▶ **Data under study**:
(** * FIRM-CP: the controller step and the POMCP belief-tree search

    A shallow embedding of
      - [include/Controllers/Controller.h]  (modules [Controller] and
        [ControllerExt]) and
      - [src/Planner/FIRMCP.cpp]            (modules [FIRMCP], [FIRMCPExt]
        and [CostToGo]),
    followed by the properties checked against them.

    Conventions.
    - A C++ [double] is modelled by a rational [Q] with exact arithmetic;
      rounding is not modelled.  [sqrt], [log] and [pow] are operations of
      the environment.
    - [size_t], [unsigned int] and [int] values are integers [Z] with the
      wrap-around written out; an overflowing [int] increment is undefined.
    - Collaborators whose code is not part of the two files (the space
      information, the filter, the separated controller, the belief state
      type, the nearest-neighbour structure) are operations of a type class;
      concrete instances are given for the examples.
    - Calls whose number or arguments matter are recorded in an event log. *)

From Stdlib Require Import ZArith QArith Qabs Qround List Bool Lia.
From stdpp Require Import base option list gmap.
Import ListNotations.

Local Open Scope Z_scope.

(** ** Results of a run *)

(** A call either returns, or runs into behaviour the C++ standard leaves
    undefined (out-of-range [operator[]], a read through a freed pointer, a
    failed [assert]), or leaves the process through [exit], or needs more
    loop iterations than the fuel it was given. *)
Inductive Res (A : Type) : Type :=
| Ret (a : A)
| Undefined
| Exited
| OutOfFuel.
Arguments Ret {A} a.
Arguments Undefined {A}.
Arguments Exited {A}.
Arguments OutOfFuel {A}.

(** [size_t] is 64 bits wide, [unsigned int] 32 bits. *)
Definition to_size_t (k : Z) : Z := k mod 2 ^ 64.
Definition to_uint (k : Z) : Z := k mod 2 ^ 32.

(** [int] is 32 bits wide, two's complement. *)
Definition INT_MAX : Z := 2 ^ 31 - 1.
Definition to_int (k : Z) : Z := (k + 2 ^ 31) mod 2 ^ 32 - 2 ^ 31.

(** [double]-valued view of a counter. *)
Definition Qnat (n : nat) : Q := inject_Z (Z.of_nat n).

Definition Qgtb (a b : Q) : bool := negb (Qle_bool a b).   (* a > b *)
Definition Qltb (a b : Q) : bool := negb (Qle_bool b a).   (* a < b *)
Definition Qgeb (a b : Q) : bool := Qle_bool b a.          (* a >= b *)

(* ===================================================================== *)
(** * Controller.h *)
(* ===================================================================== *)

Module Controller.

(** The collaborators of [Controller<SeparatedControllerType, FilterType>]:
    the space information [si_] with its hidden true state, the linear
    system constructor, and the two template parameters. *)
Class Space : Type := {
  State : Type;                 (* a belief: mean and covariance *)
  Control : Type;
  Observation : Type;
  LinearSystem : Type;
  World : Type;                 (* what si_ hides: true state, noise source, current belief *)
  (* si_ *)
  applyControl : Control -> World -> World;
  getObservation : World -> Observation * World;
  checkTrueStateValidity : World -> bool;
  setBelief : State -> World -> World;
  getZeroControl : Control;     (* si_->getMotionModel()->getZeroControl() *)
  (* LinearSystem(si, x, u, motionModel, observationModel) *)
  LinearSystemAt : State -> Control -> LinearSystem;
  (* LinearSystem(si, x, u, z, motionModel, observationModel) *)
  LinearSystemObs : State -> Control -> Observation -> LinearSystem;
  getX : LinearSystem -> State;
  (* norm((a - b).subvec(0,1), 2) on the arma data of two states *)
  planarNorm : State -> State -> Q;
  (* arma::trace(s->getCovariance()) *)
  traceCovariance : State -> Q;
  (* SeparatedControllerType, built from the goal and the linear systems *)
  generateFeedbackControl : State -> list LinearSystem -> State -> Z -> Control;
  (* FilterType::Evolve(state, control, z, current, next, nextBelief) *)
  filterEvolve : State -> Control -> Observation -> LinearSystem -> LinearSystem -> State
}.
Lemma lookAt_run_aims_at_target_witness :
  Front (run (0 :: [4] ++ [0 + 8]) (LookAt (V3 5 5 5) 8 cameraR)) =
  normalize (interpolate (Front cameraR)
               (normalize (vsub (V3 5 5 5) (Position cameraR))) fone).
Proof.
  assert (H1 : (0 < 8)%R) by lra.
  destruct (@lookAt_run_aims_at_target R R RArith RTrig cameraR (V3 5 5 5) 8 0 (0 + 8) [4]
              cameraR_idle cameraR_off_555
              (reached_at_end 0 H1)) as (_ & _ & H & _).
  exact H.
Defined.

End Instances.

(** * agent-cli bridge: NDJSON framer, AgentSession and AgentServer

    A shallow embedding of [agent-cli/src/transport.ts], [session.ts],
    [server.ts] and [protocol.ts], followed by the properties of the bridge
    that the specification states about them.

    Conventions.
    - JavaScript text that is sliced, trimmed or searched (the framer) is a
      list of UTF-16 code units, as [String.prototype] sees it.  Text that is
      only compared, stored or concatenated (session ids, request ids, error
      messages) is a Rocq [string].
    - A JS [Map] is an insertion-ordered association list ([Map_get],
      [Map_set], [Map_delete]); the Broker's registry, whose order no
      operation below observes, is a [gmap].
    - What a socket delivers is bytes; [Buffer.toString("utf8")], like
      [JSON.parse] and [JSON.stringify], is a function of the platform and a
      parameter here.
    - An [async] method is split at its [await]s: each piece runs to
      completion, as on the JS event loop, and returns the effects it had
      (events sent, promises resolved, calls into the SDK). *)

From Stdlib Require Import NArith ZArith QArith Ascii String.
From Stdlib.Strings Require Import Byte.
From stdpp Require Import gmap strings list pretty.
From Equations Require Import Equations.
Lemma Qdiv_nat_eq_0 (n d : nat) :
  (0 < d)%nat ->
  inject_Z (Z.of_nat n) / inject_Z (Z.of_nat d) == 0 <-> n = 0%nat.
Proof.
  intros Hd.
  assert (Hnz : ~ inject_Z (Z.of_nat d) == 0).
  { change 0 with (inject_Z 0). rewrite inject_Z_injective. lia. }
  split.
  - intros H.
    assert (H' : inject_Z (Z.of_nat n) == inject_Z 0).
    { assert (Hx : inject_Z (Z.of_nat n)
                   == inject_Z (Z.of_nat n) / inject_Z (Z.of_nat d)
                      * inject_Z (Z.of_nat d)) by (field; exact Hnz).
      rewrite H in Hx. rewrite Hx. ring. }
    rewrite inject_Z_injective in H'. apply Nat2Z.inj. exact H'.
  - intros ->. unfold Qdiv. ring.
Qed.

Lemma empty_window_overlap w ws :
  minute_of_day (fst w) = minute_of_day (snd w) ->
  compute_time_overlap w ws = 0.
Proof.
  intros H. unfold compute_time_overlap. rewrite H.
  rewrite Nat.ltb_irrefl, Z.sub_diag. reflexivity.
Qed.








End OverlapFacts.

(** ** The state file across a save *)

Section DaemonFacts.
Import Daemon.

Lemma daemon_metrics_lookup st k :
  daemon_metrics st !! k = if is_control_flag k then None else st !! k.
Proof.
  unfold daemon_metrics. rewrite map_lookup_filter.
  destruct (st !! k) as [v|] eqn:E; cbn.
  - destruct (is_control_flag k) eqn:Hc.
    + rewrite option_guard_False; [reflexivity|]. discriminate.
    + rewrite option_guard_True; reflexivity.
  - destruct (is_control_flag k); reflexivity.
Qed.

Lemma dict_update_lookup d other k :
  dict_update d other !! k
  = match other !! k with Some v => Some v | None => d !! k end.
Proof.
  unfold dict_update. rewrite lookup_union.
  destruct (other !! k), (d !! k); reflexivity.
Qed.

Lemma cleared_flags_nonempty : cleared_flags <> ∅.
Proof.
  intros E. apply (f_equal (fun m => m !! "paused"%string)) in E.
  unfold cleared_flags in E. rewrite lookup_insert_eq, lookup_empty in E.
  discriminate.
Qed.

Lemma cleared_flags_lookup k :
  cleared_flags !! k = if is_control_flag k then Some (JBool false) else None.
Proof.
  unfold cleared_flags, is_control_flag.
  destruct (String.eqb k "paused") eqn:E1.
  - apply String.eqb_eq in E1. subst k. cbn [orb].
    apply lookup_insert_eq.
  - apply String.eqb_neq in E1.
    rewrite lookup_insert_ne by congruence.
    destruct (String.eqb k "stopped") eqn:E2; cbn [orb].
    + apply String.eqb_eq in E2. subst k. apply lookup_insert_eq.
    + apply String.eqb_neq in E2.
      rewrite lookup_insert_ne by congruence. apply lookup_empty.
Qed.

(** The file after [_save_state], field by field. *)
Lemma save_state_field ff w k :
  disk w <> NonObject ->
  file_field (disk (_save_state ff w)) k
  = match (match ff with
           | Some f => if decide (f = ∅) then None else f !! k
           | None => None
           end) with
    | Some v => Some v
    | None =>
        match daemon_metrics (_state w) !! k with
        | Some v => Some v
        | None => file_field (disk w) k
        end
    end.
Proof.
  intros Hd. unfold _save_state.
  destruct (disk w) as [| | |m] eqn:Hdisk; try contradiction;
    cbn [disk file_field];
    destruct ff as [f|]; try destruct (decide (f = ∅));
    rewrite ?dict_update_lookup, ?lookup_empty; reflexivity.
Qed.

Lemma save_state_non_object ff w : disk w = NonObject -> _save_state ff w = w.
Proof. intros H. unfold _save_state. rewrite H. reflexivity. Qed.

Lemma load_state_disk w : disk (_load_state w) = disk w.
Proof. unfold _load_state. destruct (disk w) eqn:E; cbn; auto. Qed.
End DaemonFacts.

▶ **What this task involves**:
Using the material above, transcribe exactly the lines from the line with "(reached_at_end 0 H1))" to the line with "- An [async]"; both count, and nothing else goes in.

▶ **Expected output**:
              (reached_at_end 0 H1)) as (_ & _ & H & _).
  exact H.
Defined.

End Instances.

(** * agent-cli bridge: NDJSON framer, AgentSession and AgentServer

    A shallow embedding of [agent-cli/src/transport.ts], [session.ts],
    [server.ts] and [protocol.ts], followed by the properties of the bridge
    that the specification states about them.

    Conventions.
    - JavaScript text that is sliced, trimmed or searched (the framer) is a
      list of UTF-16 code units, as [String.prototype] sees it.  Text that is
      only compared, stored or concatenated (session ids, request ids, error
      messages) is a Rocq [string].
    - A JS [Map] is an insertion-ordered association list ([Map_get],
      [Map_set], [Map_delete]); the Broker's registry, whose order no
      operation below observes, is a [gmap].
    - What a socket delivers is bytes; [Buffer.toString("utf8")], like
      [JSON.parse] and [JSON.stringify], is a function of the platform and a
      parameter here.
    - An [async] method is split at its [await]s: each piece runs to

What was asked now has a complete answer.